Phrase-based Machine Translation is State-of-the-Art for Automatic Grammatical Error Correction
Marcin Junczys-Dowmunt, Roman Grundkiewicz

TL;DR
This paper demonstrates that a phrase-based statistical machine translation system, with optimized parameter tuning, achieves state-of-the-art results in automatic grammatical error correction, surpassing previous methods significantly.
Contribution
The authors introduce a tuning approach for GEC that outperforms existing results, including the integration of dense and sparse features for further improvements.
Findings
Achieved 49.49% M^2 score on CoNLL-2014 test set
Bare-bones SMT with tuning outperforms previous neural-feature SMT systems
Parameter tuning interactions significantly impact GEC performance
Abstract
In this work, we study parameter tuning towards the M^2 metric, the standard metric for automatic grammar error correction (GEC) tasks. After implementing M^2 as a scorer in the Moses tuning framework, we investigate interactions of dense and sparse features, different optimizers, and tuning strategies for the CoNLL-2014 shared task.

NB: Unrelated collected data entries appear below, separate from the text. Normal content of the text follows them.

Lemma write_meta_pages_spec ixs mm ht :
  NoDup ixs → (∀ ix, ix ∈ ixs → ix < length ht ∧ ∃ page, page_slice mm ix = Some page) →
  ∃ ht', write_meta_pages ixs mm ht = Some ht' ∧ length ht' = length ht ∧
    (∀ ix, ix ∈ ixs → ht' !! ix = page_slice mm ix) ∧ (∀ pn, pn ∉ ixs → ht' !! pn = ht !! pn).
Proof.
  intros Hnd. revert ht. induction Hnd as [|ix ixs Hn Hnd IH]; intros ht Hix; cbn [write_meta_pages].
  { exists ht. split_and!; try done. by intros ix ?%elem_of_nil. }
  destruct (Hix ix) as (Hlt & page & Hpage); [by left|]. rewrite Hpage. cbn [mbind option_bind].
  unfold meta_bytes_index. destruct (IH (write_page ht ix page)) as (ht' & -> & Hl & H1 & H2).
  { intros ix' Hin. rewrite write_page_length by done. apply Hix. by right. }
  exists ht'. rewrite write_page_length in Hl by done. split_and!; [done|done| |].
  - intros ix' [->|Hin]%elem_of_cons; [|by apply H1]. rewrite H2, write_page_lookup by done. by rewrite decide_True.
  - intros pn [Hne Hpn]%not_elem_of_cons. rewrite H2, write_page_lookup by done. by rewrite decide_False.
Qed.

(** The file of a table of [n] buckets: the pages of the meta map, then the buckets. *)
Definition layout (n : Z) (mm : MetaMap) (ht : file) : Prop :=
  (0 < n ∧ n + 4095 + (n + 4095) / 4096 < 2 ^ 32)%Z ∧
  buckets mm = Z.to_nat n ∧ data_page_offset off = Z.to_nat ((n + 4095) / 4096) ∧
  length ht = data_page_offset off + buckets mm ∧ Forall (λ p, length p = PAGE_SIZE) ht ∧
  concat (take (data_page_offset off) ht) = bitvec mm.

Lemma layout_bytes n mm ht : layout n mm ht → length (bitvec mm) = data_page_offset off * PAGE_SIZE.
Proof.
  intros (_ & _ & _ & Hl & Hall & <-). rewrite concat_length by (by apply Forall_take).
  rewrite length_take. unfold PAGE_SIZE. lia.
Qed.

Lemma layout_meta n mm ht ix :
  layout n mm ht → ix < data_page_offset off → ht !! ix = page_slice mm ix.
Proof.
  intros Hlay Hix. rewrite page_slice_total by (done || by eapply layout_bytes).
  destruct Hlay as (_ & _ & _ & Hl & Hall & <-).
  destruct (lookup_lt_is_Some_2 ht ix) as [page Hp]; [lia|]. rewrite Hp. f_equal. symmetry.
  apply concat_chunk; [by apply Forall_take|]. by rewrite lookup_take_lt.
Qed.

We notice erratic behavior when optimizing sparse feature weights with M^2 and offer partial solutions. We find that a bare-bones phrase-based SMT setup with task-specific parameter-tuning outperforms all previously published results for the CoNLL-2014 test set by a large margin (46.37% M^2 over previously 41.75%, by an SMT system with neural features) while being trained on the same, publicly available data. Our newly introduced dense and sparse features widen that gap, and we improve the state-of-the-art to 49.49% M^2.